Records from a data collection
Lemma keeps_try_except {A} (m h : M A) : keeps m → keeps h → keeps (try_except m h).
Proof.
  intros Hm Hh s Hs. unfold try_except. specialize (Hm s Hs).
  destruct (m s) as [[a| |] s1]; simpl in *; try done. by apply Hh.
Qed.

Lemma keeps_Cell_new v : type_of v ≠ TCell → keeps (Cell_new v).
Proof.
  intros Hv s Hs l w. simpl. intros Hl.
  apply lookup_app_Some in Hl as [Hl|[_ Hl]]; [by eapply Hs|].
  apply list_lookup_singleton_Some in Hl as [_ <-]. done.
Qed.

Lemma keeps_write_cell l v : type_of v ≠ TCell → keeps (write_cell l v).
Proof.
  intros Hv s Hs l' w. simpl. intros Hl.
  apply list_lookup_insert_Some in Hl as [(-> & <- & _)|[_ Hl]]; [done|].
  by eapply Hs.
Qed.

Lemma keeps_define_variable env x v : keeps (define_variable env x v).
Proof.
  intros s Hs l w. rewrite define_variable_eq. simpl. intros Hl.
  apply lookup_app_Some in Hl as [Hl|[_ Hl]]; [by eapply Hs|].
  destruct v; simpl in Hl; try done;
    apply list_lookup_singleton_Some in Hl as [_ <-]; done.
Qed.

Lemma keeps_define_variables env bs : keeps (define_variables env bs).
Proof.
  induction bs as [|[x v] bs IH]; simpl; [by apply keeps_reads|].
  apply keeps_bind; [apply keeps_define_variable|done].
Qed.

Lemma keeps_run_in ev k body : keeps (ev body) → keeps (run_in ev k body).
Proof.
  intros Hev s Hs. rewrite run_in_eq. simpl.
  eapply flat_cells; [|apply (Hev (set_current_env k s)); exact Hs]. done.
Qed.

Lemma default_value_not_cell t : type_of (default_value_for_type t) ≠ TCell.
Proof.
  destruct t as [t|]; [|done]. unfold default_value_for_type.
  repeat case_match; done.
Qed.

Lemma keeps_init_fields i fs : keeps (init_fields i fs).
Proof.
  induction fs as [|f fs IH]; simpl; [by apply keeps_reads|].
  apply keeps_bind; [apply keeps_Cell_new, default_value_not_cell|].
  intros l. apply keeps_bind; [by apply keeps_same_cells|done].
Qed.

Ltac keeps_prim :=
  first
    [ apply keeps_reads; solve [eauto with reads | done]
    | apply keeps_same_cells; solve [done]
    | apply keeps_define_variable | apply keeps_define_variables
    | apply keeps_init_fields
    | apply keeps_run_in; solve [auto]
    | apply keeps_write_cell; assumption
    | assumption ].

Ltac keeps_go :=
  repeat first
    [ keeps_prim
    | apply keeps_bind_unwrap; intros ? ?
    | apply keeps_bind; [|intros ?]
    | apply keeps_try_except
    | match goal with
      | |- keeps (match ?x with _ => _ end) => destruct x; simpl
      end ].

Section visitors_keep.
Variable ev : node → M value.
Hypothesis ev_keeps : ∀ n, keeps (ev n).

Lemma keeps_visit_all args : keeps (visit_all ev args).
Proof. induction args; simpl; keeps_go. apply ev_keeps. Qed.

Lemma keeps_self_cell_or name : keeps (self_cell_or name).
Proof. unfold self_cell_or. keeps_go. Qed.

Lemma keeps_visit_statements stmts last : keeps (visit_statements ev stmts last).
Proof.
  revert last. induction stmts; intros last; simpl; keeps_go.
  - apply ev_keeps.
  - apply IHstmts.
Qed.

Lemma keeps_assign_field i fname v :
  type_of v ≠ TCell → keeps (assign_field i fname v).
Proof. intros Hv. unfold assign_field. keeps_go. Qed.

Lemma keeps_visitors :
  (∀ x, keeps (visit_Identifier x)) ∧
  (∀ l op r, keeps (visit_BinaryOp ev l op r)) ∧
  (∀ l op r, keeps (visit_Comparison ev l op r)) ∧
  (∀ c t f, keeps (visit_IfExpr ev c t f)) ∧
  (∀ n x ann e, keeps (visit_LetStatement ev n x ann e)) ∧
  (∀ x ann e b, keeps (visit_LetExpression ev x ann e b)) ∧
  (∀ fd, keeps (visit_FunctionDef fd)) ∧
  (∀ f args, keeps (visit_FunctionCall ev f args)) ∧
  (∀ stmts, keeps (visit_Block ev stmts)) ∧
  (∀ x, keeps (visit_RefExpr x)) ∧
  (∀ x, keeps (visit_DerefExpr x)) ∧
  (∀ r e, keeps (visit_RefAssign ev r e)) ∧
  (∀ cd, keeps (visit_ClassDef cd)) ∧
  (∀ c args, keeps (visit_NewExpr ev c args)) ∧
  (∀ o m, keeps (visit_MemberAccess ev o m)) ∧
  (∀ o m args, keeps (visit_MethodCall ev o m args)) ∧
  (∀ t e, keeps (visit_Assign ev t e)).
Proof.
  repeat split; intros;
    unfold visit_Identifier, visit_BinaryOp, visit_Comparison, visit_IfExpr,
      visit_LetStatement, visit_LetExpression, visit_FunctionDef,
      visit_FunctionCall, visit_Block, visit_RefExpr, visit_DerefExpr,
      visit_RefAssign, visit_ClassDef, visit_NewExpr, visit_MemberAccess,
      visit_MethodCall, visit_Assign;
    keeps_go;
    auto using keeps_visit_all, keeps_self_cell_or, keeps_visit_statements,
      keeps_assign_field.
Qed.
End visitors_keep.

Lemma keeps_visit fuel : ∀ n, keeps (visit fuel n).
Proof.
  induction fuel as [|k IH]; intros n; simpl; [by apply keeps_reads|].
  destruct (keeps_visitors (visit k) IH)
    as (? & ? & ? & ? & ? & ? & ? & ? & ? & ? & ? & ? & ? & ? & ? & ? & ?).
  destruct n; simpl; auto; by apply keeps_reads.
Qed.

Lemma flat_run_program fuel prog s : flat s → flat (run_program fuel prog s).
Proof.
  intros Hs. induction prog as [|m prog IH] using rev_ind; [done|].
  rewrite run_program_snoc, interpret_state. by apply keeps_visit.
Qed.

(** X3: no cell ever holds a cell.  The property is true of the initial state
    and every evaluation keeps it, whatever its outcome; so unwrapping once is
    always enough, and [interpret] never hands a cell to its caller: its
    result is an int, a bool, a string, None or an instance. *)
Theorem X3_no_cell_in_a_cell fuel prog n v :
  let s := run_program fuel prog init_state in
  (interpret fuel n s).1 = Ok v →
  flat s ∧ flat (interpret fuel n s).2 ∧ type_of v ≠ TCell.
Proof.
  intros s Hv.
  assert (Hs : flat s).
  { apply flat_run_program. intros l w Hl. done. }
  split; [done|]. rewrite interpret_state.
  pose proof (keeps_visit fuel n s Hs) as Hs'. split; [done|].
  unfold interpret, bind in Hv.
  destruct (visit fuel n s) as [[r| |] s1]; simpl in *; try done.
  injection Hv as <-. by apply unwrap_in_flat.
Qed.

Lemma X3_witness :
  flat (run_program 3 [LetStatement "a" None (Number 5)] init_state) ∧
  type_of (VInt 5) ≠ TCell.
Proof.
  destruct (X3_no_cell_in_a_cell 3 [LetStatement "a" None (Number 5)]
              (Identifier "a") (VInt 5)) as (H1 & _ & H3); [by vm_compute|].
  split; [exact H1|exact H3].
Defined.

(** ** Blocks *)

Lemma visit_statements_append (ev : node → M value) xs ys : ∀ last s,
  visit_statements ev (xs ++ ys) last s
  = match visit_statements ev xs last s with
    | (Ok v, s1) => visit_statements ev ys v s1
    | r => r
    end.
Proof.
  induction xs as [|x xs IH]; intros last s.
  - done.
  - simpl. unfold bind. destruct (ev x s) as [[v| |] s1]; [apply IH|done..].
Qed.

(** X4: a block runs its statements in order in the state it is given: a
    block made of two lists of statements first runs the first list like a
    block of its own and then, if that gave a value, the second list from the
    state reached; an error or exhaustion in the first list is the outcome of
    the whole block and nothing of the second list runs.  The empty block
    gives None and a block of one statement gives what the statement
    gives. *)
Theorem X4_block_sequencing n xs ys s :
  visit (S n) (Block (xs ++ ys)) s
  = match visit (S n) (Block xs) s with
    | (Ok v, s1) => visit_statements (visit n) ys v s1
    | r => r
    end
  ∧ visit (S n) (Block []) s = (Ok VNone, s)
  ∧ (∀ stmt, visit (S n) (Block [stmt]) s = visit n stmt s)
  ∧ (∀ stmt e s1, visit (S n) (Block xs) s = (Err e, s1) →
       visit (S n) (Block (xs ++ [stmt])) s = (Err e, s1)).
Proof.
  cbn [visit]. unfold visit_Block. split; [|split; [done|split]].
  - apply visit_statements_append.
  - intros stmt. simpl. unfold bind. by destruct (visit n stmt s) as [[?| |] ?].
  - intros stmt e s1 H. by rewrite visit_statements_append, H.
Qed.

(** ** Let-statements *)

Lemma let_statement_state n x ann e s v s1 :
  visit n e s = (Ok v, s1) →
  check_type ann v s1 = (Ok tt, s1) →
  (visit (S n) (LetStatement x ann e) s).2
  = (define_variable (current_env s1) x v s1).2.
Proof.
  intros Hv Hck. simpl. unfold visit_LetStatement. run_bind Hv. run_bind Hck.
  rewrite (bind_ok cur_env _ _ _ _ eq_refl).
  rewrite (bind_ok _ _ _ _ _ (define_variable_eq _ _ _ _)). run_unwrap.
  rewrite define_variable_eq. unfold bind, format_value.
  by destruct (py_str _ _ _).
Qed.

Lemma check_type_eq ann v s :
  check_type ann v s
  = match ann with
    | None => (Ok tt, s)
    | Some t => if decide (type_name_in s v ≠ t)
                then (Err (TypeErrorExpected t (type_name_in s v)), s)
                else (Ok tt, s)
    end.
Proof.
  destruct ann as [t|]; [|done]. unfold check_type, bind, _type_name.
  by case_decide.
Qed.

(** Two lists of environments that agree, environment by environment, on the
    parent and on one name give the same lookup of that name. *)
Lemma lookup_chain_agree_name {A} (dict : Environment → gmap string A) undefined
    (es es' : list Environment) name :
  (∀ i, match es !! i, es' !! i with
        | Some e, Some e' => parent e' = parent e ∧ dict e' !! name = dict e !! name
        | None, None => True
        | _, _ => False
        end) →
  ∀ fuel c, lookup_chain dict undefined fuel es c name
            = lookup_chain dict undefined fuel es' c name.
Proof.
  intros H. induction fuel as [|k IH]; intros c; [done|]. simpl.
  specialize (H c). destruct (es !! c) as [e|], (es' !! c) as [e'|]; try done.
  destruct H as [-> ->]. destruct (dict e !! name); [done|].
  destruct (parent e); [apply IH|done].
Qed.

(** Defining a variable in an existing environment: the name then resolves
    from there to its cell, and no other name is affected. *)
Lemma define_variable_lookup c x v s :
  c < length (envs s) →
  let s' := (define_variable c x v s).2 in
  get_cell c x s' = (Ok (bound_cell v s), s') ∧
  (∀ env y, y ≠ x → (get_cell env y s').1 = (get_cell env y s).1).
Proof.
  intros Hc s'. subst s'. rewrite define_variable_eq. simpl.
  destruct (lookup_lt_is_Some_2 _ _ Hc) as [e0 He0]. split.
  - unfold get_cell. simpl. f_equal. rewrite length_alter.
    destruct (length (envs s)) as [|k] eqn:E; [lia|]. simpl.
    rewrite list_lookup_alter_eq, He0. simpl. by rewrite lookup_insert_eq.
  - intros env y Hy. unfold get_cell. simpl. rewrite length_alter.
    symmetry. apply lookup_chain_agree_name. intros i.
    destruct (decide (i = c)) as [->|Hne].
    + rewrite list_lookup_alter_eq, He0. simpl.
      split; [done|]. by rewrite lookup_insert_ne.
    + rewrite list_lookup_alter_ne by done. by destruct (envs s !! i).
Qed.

...

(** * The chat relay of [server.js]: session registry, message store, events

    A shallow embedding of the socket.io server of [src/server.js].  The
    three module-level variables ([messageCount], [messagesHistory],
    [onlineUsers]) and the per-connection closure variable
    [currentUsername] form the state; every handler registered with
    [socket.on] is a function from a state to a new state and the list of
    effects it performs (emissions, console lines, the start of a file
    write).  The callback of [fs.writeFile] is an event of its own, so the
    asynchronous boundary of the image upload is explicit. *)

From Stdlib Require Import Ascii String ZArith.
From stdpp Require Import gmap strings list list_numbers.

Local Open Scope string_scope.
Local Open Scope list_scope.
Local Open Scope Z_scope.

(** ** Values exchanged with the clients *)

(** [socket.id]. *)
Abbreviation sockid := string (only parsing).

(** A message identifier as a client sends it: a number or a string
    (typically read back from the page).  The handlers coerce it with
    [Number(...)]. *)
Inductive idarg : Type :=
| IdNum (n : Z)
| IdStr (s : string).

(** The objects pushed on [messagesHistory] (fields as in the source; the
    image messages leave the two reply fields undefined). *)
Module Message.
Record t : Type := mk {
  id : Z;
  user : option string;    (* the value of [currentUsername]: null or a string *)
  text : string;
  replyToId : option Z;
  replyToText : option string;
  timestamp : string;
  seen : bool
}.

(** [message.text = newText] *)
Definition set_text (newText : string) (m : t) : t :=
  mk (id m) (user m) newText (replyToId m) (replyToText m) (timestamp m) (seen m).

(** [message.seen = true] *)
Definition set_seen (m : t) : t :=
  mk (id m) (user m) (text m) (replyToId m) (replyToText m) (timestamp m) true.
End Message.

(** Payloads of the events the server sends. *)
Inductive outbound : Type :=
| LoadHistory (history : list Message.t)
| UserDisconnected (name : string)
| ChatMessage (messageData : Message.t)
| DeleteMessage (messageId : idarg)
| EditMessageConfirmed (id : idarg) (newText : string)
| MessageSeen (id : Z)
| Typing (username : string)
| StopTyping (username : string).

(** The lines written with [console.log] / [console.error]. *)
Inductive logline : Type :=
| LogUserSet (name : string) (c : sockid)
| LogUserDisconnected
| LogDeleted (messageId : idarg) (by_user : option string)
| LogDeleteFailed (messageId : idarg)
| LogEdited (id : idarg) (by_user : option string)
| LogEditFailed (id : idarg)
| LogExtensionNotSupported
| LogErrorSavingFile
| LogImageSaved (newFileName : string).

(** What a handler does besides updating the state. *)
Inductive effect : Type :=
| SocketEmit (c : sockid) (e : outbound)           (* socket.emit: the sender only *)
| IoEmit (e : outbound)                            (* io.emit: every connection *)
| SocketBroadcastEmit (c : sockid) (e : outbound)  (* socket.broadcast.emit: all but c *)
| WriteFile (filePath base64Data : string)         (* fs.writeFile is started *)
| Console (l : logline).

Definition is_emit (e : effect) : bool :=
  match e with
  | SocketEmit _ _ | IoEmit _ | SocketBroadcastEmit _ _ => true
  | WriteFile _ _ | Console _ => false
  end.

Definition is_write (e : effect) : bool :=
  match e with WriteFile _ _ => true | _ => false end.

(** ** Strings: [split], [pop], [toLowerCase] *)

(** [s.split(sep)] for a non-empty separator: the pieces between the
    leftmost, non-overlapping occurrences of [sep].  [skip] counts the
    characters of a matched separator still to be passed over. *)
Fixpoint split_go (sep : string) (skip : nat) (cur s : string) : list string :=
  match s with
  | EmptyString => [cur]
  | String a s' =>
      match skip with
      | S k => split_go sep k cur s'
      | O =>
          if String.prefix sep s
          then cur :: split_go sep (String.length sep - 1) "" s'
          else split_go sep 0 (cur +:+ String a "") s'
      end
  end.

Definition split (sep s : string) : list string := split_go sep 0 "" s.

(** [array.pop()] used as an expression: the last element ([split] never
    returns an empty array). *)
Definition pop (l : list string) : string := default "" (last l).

* * *

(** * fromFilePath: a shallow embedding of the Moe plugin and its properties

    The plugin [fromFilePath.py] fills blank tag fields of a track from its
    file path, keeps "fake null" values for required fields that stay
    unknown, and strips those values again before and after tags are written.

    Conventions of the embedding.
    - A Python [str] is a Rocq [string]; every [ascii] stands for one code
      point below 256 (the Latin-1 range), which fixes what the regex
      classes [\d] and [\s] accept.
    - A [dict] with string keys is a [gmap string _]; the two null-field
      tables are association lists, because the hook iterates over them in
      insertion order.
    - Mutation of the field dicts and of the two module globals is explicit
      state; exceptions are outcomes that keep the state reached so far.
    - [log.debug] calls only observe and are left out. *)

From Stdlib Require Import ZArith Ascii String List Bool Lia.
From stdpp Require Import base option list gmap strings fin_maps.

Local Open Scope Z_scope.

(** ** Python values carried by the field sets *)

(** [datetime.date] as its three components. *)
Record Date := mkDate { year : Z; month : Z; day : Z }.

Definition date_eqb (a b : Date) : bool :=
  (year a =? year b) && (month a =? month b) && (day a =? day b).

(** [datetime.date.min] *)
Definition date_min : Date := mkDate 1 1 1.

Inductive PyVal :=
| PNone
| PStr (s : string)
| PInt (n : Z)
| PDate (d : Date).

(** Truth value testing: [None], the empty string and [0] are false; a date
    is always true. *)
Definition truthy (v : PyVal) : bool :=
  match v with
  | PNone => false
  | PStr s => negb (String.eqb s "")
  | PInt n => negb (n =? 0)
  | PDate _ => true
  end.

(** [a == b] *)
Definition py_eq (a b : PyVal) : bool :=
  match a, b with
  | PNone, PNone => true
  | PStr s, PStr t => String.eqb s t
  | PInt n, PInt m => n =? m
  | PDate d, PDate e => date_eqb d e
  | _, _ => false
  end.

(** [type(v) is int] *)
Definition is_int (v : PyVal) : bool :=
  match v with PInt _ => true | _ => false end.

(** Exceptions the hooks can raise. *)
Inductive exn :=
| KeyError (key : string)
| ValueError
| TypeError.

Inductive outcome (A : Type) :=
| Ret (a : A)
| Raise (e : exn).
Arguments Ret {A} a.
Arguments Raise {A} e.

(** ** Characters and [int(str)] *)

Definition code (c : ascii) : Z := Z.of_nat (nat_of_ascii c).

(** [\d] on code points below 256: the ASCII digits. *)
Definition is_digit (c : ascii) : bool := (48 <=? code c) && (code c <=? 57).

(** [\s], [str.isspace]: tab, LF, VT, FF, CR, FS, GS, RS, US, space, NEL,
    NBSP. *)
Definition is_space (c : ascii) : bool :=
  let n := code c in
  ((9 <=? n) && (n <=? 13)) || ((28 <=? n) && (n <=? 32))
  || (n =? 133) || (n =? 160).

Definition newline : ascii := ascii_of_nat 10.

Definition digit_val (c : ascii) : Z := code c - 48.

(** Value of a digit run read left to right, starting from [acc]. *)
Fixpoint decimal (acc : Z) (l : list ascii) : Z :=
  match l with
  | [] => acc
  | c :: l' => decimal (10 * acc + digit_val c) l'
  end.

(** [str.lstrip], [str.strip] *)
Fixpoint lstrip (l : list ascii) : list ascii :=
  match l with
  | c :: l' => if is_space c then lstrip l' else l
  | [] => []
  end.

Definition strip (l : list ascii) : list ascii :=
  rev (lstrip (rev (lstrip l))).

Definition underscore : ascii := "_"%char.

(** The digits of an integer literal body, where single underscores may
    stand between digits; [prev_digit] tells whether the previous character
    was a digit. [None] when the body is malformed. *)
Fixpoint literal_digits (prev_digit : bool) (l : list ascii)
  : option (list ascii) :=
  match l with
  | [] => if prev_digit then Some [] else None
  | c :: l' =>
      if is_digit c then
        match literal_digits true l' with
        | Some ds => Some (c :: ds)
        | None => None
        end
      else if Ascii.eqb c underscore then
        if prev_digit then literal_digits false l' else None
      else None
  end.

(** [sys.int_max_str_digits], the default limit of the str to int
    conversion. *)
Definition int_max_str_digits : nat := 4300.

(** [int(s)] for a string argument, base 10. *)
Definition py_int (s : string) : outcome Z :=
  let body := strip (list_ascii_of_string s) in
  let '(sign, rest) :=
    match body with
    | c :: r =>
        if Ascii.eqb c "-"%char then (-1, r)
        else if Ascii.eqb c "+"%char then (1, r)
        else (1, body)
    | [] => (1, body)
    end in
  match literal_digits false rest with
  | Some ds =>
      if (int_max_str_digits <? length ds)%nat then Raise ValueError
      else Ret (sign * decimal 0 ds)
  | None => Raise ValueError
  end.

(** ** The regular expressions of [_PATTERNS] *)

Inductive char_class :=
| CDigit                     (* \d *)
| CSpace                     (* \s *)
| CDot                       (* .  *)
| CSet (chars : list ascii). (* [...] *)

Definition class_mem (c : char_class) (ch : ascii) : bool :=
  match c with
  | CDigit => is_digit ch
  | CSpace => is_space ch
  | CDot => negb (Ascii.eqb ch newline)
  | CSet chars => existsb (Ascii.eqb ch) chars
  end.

Assignment ->
Working from the records above, write out verbatim only the lines from the line containing "End visitors_keep." through the line containing "unfold interpret, bind in Hv.".

Response area ->
End visitors_keep.

Lemma keeps_visit fuel : ∀ n, keeps (visit fuel n).
Proof.
  induction fuel as [|k IH]; intros n; simpl; [by apply keeps_reads|].
  destruct (keeps_visitors (visit k) IH)
    as (? & ? & ? & ? & ? & ? & ? & ? & ? & ? & ? & ? & ? & ? & ? & ? & ?).
  destruct n; simpl; auto; by apply keeps_reads.
Qed.

Lemma flat_run_program fuel prog s : flat s → flat (run_program fuel prog s).
Proof.
  intros Hs. induction prog as [|m prog IH] using rev_ind; [done|].
  rewrite run_program_snoc, interpret_state. by apply keeps_visit.
Qed.

(** X3: no cell ever holds a cell.  The property is true of the initial state
    and every evaluation keeps it, whatever its outcome; so unwrapping once is
    always enough, and [interpret] never hands a cell to its caller: its
    result is an int, a bool, a string, None or an instance. *)
Theorem X3_no_cell_in_a_cell fuel prog n v :
  let s := run_program fuel prog init_state in
  (interpret fuel n s).1 = Ok v →
  flat s ∧ flat (interpret fuel n s).2 ∧ type_of v ≠ TCell.
Proof.
  intros s Hv.
  assert (Hs : flat s).
  { apply flat_run_program. intros l w Hl. done. }
  split; [done|]. rewrite interpret_state.
  pose proof (keeps_visit fuel n s Hs) as Hs'. split; [done|].
  unfold interpret, bind in Hv.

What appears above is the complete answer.